Hay autopistas en el cielo

que no son para los aviones.

Hay nubes en las casas

que no son los cigarrillos.

Hay sal en las montañas

que no fue traída por las olas.

Hay tierra en el mar

que jamás hemos visto.

 

 

Vengo de una ciudad que se tarda mucho

en entender que a mi lo que me gusta

es dormir.

Por eso, cada vez que me despierto, cuento

emocionado sobre mis sueños,

para que entiendan lo que a mi me gusta

y me dejen en paz con mis cuadernos

en donde dibujo faltas ortográficas.

 

 

Ayer vi un dibujo que parecía una película.

Anteayer vi un animal que parecía un dibujo.

Trasanteayer vi un árbol que parecía un animal.

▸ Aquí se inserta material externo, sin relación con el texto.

(* ===== verification/WorkBuddyRestriction.v ===== *)
(** Remembering a restricted WorkBuddy account ([src/internal/workbuddy/restriction.go])
    and refusing to call it ([ensureAccessToken] in [client.go]).

    [restricted_account_is_left_alone]: once the upstream has answered with the
    code of a restriction, the account is held and not called for a day, and the
    refusals of that day do not prolong it. *)

From S2P Require Import Prelude GoFloat UpstreamErrors Account AccountPolicy ProviderStream WorkBuddyStream.

(** The error a caller sees of a typed failure. *)
Definition api_go_error (e : APIError) : go_error := mkErr (APIError_Error e) (Some (RetryDelay e)).

(** [refreshqueue.LatestAccount]: the stored row, none where the owner cannot be
    read that way, or an error. *)
Abbreviation latest_row := (option Account + go_error)%type.

(** [persistRestriction] with the clock at [now]: the client's account afterwards
    and the row written. *)
Definition persistRestriction (now : instant) (err : option go_error) (account : option Account) (latest : latest_row)
    : option Account * option Account :=
  match err, account, latest with
  | Some err, Some own, inl latest =>
      if negb (IsWorkBuddyRestricted (err_text err)) then (account, None)
      else
        let acc := default own latest in
        let alreadyRestricted := Time.After (WorkBuddyRestrictionUntil (Some acc)) now in
        let acc := if alreadyRestricted then acc else Apply now (Classify now (Some acc) (Some err) "") acc in
        (Some (own <| WorkBuddyRestrictedUntil := WorkBuddyRestrictionUntil (Some acc) |>),
         if alreadyRestricted then None else Some acc)
  | _, _, _ => (account, None)
  end.

(** The test [ensureAccessToken] makes before it hands out a token. *)
Definition restriction_gate (rfc3339 : instant -> string) (now : instant) (acc : Account) : option APIError :=
  let until := WorkBuddyRestrictionUntil (Some acc) in
  if Time.After until now
  then Some (mkAPIError 403 CodeAccountRestricted ("account restricted; skipped until " +:+ rfc3339 until) (Time.Sub until now))
  else None.

Lemma Classify_restricted now acc e model :
  EqualFold (AccountType acc) "workbuddy" = true -> Code e = CodeAccountRestricted ->
  Classify now (Some acc) (Some (api_go_error e)) model
  = account_verdict "403" (APIError_Error e) true WorkBuddyRestrictionCooldown now.
Proof.
  intros Ht Hc. destruct (restriction_reaches_the_classifier e Hc) as [Hr Htrim]. unfold Classify, api_go_error. cbn [err_text].
  rewrite Htrim, Hr. unfold accountType. by rewrite Ht.
Qed.

(** C31: A response with the code of a restricted account, under any status and with
    any message, makes the account restricted for twenty-four hours from then: until
    the end the pool holds it and the client refuses to call it, and the refusals
    the client makes up meanwhile write nothing; from the end on the client calls it
    again, and the pool holds it only if its login was lost already. *)
Theorem restricted_account_is_left_alone (rfc3339 : instant -> string) now e own acc latest :
  acc = default own latest -> EqualFold (AccountType acc) "workbuddy" = true -> Code e = CodeAccountRestricted ->
  0 < now -> Time.After (WorkBuddyRestrictionUntil (Some acc)) now = false ->
  exists row, (persistRestriction now (Some (api_go_error e)) (Some own) (inl latest)).2 = Some row /\
    let until := now + WorkBuddyRestrictionCooldown in
    WorkBuddyRestrictionUntil (Some row) = until /\ Account.StatusCode row = "403"%string /\
    forall t, 0 < t ->
      AccountHeld (Some row) t = negb (AccountAuthActive (Some acc)) || (t <? until) /\
      (t < until -> exists refusal, restriction_gate rfc3339 t row = Some refusal /\
           forall own', (persistRestriction t (Some (api_go_error refusal)) (Some own') (inl (Some row))).2 = None) /\
      (until <= t -> restriction_gate rfc3339 t row = None).
Proof.
  intros -> Ht Hc Hnow Hun. set (acc := default own latest) in *.
  destruct (restriction_reaches_the_classifier e Hc) as [Hr _].
  assert (exists row, row = Apply now (Classify now (Some acc) (Some (api_go_error e)) "") acc) as [row Erow] by eauto.
  exists row. split.
  { unfold persistRestriction. cbn [api_go_error err_text]. rewrite Hr. cbn [negb snd]. fold acc. rewrite Hun. by rewrite Erow. }
  rewrite (Classify_restricted now acc e "" Ht Hc) in Erow. set (v := account_verdict _ _ _ _ _) in Erow.
  assert (verdict_instant now v = now) as Hv by (unfold verdict_instant; cbn; by destruct (Time.IsZero now)).
  assert (restriction_after now v acc = now + WorkBuddyRestrictionCooldown) as Hafter.
  { unfold restriction_after. rewrite Hv, Ht. change (v_Message v) with (APIError_Error e). by rewrite Hr, Hun. }
  destruct (Apply_fields now v acc) as (_ & Htype & Huntil & Hauth). rewrite <- Erow, Hafter in *.
  assert (WorkBuddyRestrictionUntil (Some row) = now + WorkBuddyRestrictionCooldown) as Hu.
  { rewrite <- Huntil. apply WorkBuddyRestrictionUntil_ne0; [|by rewrite Htype].
    rewrite Huntil. unfold WorkBuddyRestrictionCooldown, Hour. lia. }
  assert (Account.StatusCode row = "403"%string /\ StatusMessage row = WorkBuddyRestrictionMessage) as [Hcode Hmsg].
  { rewrite Erow. apply Apply_restricted. rewrite Hafter, Hv. apply Time.After_true. unfold WorkBuddyRestrictionCooldown, Hour. lia. }
  cbv zeta. split_and!; [done|done|]. intros t Hpos. split_and!.
  - unfold AccountHeld. assert (AccountAuthActive (Some row) = AccountAuthActive (Some acc)) as -> by (unfold AccountAuthActive; by rewrite Hauth).
    destruct (AccountAuthActive (Some acc)); [|done]. cbn [negb orb]. rewrite Hu, Hcode, Hmsg.
    assert (Time.IsZero (now + WorkBuddyRestrictionCooldown) = false) as -> by (apply Time.IsZero_false; unfold WorkBuddyRestrictionCooldown, Hour; lia).
    change (String.eqb "403" "403" && IsWorkBuddyRestricted WorkBuddyRestrictionMessage) with true. by rewrite orb_true_r.
  - intros Hlt. assert (Time.After (now + WorkBuddyRestrictionCooldown) t = true) as Ha by by apply Time.After_true.
    unfold restriction_gate. rewrite Hu, Ha. eexists. split; [done|]. intros own'. unfold persistRestriction.
    change (default own' (Some row)) with row. rewrite Hu, Ha. by destruct (negb _).
  - intros Hge. unfold restriction_gate. rewrite Hu.
    by assert (Time.After (now + WorkBuddyRestrictionCooldown) t = false) as -> by by apply Time.After_false.
Qed.

(** A stream answered 200 with the business code. *)
Lemma restricted_account_is_left_alone_witness :
  let own := zero_account <| ID := 7 |> <| AccountType := "workbuddy" |> in
  let e := mkAPIError 200 CodeAccountRestricted "unusual activity" 0 in
  exists row, (persistRestriction (1000 * Second) (Some (api_go_error e)) (Some own) (inl None)).2 = Some row /\
    AccountHeld (Some row) (2000 * Second) = true /\ AccountHeld (Some row) (1000 * Second + 24 * Hour) = false.
Proof.
  intros own e.
  destruct (restricted_account_is_left_alone (fun _ => "") (1000 * Second) e own own None eq_refl eq_refl eq_refl eq_refl eq_refl)
    as (row & Hw & _ & _ & Hheld).
  exists row. split; [exact Hw|]. destruct (Hheld (2000 * Second) eq_refl) as [-> _]. destruct (Hheld (1000 * Second + 24 * Hour) eq_refl) as [-> _].
  split; vm_compute; reflexivity.
Defined.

Y antes de todo eso nunca supe

si la piedra que vi era una semilla.

Ahora la película se mueve dentro de mí

como semilla inquieta que brota.

 

 

Cerca de las paredes blancas

vi un ciego que sonreía y tocaba

el acordeón. No sonreía por la gente

que pasaba gustosa de escuchar,

sino por los olores que un kiosco de maní

emitía. Se acercaba la hora de almuerzo

y cuando lo vi acercarse al kiosco, yo supe

que el ciego era mi amigo

porque no dejaba de escuchar su música

ni siquiera cuando tragaba.

 

 

Los camiones hacen mucho ruido,

tanto que sólo espero el día

que todos se choquen y su sonido

deje de repetirse.

Lo mismo pensé cuando escuché de cerca

el primer avión. Sus estruendos

eran chillones, como el de las personas

heridas en el primer choque de camiones

que pude ver y fue muy fácil saber

que no quería volver a escuchar

a esas personas y las que lloraban

sin estar ellas heridas. Desde entonces

soporto el ruido de los camiones

que a veces pasan como elefantes.

 

 

En la esquina hay un tambor que está solo

y todos lo odian porque repite lo mismo.

Pero una vez dejé de escuchar sus golpes

y escuché el silencio que había entre uno y otro.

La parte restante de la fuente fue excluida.